── Material for this task

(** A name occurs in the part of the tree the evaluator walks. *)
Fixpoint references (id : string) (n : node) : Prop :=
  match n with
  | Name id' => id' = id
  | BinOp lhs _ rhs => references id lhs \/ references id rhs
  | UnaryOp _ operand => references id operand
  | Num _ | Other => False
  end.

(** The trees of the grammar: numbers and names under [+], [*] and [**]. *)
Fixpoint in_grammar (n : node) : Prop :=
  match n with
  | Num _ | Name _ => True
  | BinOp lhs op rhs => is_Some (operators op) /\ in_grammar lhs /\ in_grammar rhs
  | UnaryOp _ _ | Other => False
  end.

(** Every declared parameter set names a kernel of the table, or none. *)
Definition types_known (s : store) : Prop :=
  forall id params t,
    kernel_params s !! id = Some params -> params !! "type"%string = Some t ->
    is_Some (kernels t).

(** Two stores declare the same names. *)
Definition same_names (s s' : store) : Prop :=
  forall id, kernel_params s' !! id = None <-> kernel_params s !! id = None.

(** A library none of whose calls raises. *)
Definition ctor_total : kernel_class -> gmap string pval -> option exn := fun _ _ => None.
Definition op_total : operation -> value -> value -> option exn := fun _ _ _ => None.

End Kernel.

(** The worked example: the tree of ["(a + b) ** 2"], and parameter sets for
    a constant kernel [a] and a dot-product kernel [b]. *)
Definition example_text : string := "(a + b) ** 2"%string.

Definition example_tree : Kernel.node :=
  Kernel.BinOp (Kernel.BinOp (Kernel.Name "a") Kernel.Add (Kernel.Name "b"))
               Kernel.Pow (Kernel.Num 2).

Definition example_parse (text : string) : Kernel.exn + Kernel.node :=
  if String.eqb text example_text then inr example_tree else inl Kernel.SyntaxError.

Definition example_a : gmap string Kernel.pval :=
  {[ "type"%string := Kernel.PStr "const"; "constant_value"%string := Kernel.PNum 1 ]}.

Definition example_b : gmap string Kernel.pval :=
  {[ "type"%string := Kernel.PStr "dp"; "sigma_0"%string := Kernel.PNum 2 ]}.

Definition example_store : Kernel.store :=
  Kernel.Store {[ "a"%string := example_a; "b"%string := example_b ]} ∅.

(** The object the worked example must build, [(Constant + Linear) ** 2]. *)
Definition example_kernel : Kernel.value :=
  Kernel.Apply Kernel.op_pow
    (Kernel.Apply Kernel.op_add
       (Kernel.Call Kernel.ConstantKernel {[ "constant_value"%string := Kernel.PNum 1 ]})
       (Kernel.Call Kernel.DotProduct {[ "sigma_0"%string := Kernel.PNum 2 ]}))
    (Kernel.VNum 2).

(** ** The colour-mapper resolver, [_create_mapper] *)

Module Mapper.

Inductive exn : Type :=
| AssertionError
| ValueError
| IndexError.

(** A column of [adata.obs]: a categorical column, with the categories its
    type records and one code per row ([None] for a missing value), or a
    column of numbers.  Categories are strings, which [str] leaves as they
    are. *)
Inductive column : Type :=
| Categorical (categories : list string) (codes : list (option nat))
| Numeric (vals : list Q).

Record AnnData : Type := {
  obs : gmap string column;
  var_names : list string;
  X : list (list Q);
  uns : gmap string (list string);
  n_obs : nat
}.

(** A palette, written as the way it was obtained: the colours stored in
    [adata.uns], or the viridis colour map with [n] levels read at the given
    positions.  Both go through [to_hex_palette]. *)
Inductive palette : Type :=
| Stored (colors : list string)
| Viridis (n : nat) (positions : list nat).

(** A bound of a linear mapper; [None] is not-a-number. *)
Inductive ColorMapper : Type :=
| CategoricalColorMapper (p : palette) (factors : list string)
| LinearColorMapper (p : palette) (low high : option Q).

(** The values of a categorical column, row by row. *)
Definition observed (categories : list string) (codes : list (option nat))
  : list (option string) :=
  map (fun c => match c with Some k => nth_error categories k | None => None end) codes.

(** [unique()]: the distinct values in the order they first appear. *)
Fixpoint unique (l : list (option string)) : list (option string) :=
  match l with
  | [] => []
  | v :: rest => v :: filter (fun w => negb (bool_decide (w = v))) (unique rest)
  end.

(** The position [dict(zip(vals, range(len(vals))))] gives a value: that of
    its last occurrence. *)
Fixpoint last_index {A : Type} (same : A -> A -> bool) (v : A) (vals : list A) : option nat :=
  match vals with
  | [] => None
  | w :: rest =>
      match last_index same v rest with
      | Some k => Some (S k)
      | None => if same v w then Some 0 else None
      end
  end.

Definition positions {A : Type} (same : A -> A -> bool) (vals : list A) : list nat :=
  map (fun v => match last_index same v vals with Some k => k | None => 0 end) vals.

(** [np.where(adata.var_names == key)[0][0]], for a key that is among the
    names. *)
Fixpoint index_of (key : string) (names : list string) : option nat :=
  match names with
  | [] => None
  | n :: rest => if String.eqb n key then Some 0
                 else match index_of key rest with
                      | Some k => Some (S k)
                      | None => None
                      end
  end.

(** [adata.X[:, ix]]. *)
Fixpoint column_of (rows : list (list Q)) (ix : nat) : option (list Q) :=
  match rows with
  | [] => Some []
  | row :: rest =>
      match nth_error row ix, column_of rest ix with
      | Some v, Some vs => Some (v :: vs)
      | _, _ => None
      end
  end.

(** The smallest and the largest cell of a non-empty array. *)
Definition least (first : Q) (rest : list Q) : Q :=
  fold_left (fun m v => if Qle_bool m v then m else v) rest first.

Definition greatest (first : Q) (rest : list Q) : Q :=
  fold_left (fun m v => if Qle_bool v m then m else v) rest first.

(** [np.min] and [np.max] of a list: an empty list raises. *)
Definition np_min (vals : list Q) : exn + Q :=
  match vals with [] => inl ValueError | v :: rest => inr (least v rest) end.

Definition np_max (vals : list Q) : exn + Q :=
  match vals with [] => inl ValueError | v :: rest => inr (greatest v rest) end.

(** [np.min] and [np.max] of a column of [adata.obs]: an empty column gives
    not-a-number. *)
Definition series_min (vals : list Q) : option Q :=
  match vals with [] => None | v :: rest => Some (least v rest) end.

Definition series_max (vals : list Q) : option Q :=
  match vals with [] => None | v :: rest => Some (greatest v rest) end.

────

# Exercise:
Complete, exact output of the records is expected.

# Written answer:
(** A name occurs in the part of the tree the evaluator walks. *)
Fixpoint references (id : string) (n : node) : Prop :=
  match n with
  | Name id' => id' = id
  | BinOp lhs _ rhs => references id lhs \/ references id rhs
  | UnaryOp _ operand => references id operand
  | Num _ | Other => False
  end.

(** The trees of the grammar: numbers and names under [+], [*] and [**]. *)
Fixpoint in_grammar (n : node) : Prop :=
  match n with
  | Num _ | Name _ => True
  | BinOp lhs op rhs => is_Some (operators op) /\ in_grammar lhs /\ in_grammar rhs
  | UnaryOp _ _ | Other => False
  end.

(** Every declared parameter set names a kernel of the table, or none. *)
Definition types_known (s : store) : Prop :=
  forall id params t,
    kernel_params s !! id = Some params -> params !! "type"%string = Some t ->
    is_Some (kernels t).

(** Two stores declare the same names. *)
Definition same_names (s s' : store) : Prop :=
  forall id, kernel_params s' !! id = None <-> kernel_params s !! id = None.

(** A library none of whose calls raises. *)
Definition ctor_total : kernel_class -> gmap string pval -> option exn := fun _ _ => None.
Definition op_total : operation -> value -> value -> option exn := fun _ _ _ => None.

End Kernel.

(** The worked example: the tree of ["(a + b) ** 2"], and parameter sets for
    a constant kernel [a] and a dot-product kernel [b]. *)
Definition example_text : string := "(a + b) ** 2"%string.

Definition example_tree : Kernel.node :=
  Kernel.BinOp (Kernel.BinOp (Kernel.Name "a") Kernel.Add (Kernel.Name "b"))
               Kernel.Pow (Kernel.Num 2).

Definition example_parse (text : string) : Kernel.exn + Kernel.node :=
  if String.eqb text example_text then inr example_tree else inl Kernel.SyntaxError.

Definition example_a : gmap string Kernel.pval :=
  {[ "type"%string := Kernel.PStr "const"; "constant_value"%string := Kernel.PNum 1 ]}.

Definition example_b : gmap string Kernel.pval :=
  {[ "type"%string := Kernel.PStr "dp"; "sigma_0"%string := Kernel.PNum 2 ]}.

Definition example_store : Kernel.store :=
  Kernel.Store {[ "a"%string := example_a; "b"%string := example_b ]} ∅.

(** The object the worked example must build, [(Constant + Linear) ** 2]. *)
Definition example_kernel : Kernel.value :=
  Kernel.Apply Kernel.op_pow
    (Kernel.Apply Kernel.op_add
       (Kernel.Call Kernel.ConstantKernel {[ "constant_value"%string := Kernel.PNum 1 ]})
       (Kernel.Call Kernel.DotProduct {[ "sigma_0"%string := Kernel.PNum 2 ]}))
    (Kernel.VNum 2).

(** ** The colour-mapper resolver, [_create_mapper] *)

Module Mapper.

Inductive exn : Type :=
| AssertionError
| ValueError
| IndexError.

(** A column of [adata.obs]: a categorical column, with the categories its
    type records and one code per row ([None] for a missing value), or a
    column of numbers.  Categories are strings, which [str] leaves as they
    are. *)
Inductive column : Type :=
| Categorical (categories : list string) (codes : list (option nat))
| Numeric (vals : list Q).

Record AnnData : Type := {
  obs : gmap string column;
  var_names : list string;
  X : list (list Q);
  uns : gmap string (list string);
  n_obs : nat
}.

(** A palette, written as the way it was obtained: the colours stored in
    [adata.uns], or the viridis colour map with [n] levels read at the given
    positions.  Both go through [to_hex_palette]. *)
Inductive palette : Type :=
| Stored (colors : list string)
| Viridis (n : nat) (positions : list nat).

(** A bound of a linear mapper; [None] is not-a-number. *)
Inductive ColorMapper : Type :=
| CategoricalColorMapper (p : palette) (factors : list string)
| LinearColorMapper (p : palette) (low high : option Q).

(** The values of a categorical column, row by row. *)
Definition observed (categories : list string) (codes : list (option nat))
  : list (option string) :=
  map (fun c => match c with Some k => nth_error categories k | None => None end) codes.

(** [unique()]: the distinct values in the order they first appear. *)
Fixpoint unique (l : list (option string)) : list (option string) :=
  match l with
  | [] => []
  | v :: rest => v :: filter (fun w => negb (bool_decide (w = v))) (unique rest)
  end.

(** The position [dict(zip(vals, range(len(vals))))] gives a value: that of
    its last occurrence. *)
Fixpoint last_index {A : Type} (same : A -> A -> bool) (v : A) (vals : list A) : option nat :=
  match vals with
  | [] => None
  | w :: rest =>
      match last_index same v rest with
      | Some k => Some (S k)
      | None => if same v w then Some 0 else None
      end
  end.

Definition positions {A : Type} (same : A -> A -> bool) (vals : list A) : list nat :=
  map (fun v => match last_index same v vals with Some k => k | None => 0 end) vals.

(** [np.where(adata.var_names == key)[0][0]], for a key that is among the
    names. *)
Fixpoint index_of (key : string) (names : list string) : option nat :=
  match names with
  | [] => None
  | n :: rest => if String.eqb n key then Some 0
                 else match index_of key rest with
                      | Some k => Some (S k)
                      | None => None
                      end
  end.

(** [adata.X[:, ix]]. *)
Fixpoint column_of (rows : list (list Q)) (ix : nat) : option (list Q) :=
  match rows with
  | [] => Some []
  | row :: rest =>
      match nth_error row ix, column_of rest ix with
      | Some v, Some vs => Some (v :: vs)
      | _, _ => None
      end
  end.

(** The smallest and the largest cell of a non-empty array. *)
Definition least (first : Q) (rest : list Q) : Q :=
  fold_left (fun m v => if Qle_bool m v then m else v) rest first.

Definition greatest (first : Q) (rest : list Q) : Q :=
  fold_left (fun m v => if Qle_bool v m then m else v) rest first.

(** [np.min] and [np.max] of a list: an empty list raises. *)
Definition np_min (vals : list Q) : exn + Q :=
  match vals with [] => inl ValueError | v :: rest => inr (least v rest) end.

Definition np_max (vals : list Q) : exn + Q :=
  match vals with [] => inl ValueError | v :: rest => inr (greatest v rest) end.

(** [np.min] and [np.max] of a column of [adata.obs]: an empty column gives
    not-a-number. *)
Definition series_min (vals : list Q) : option Q :=
  match vals with [] => None | v :: rest => Some (least v rest) end.

Definition series_max (vals : list Q) : option Q :=
  match vals with [] => None | v :: rest => Some (greatest v rest) end.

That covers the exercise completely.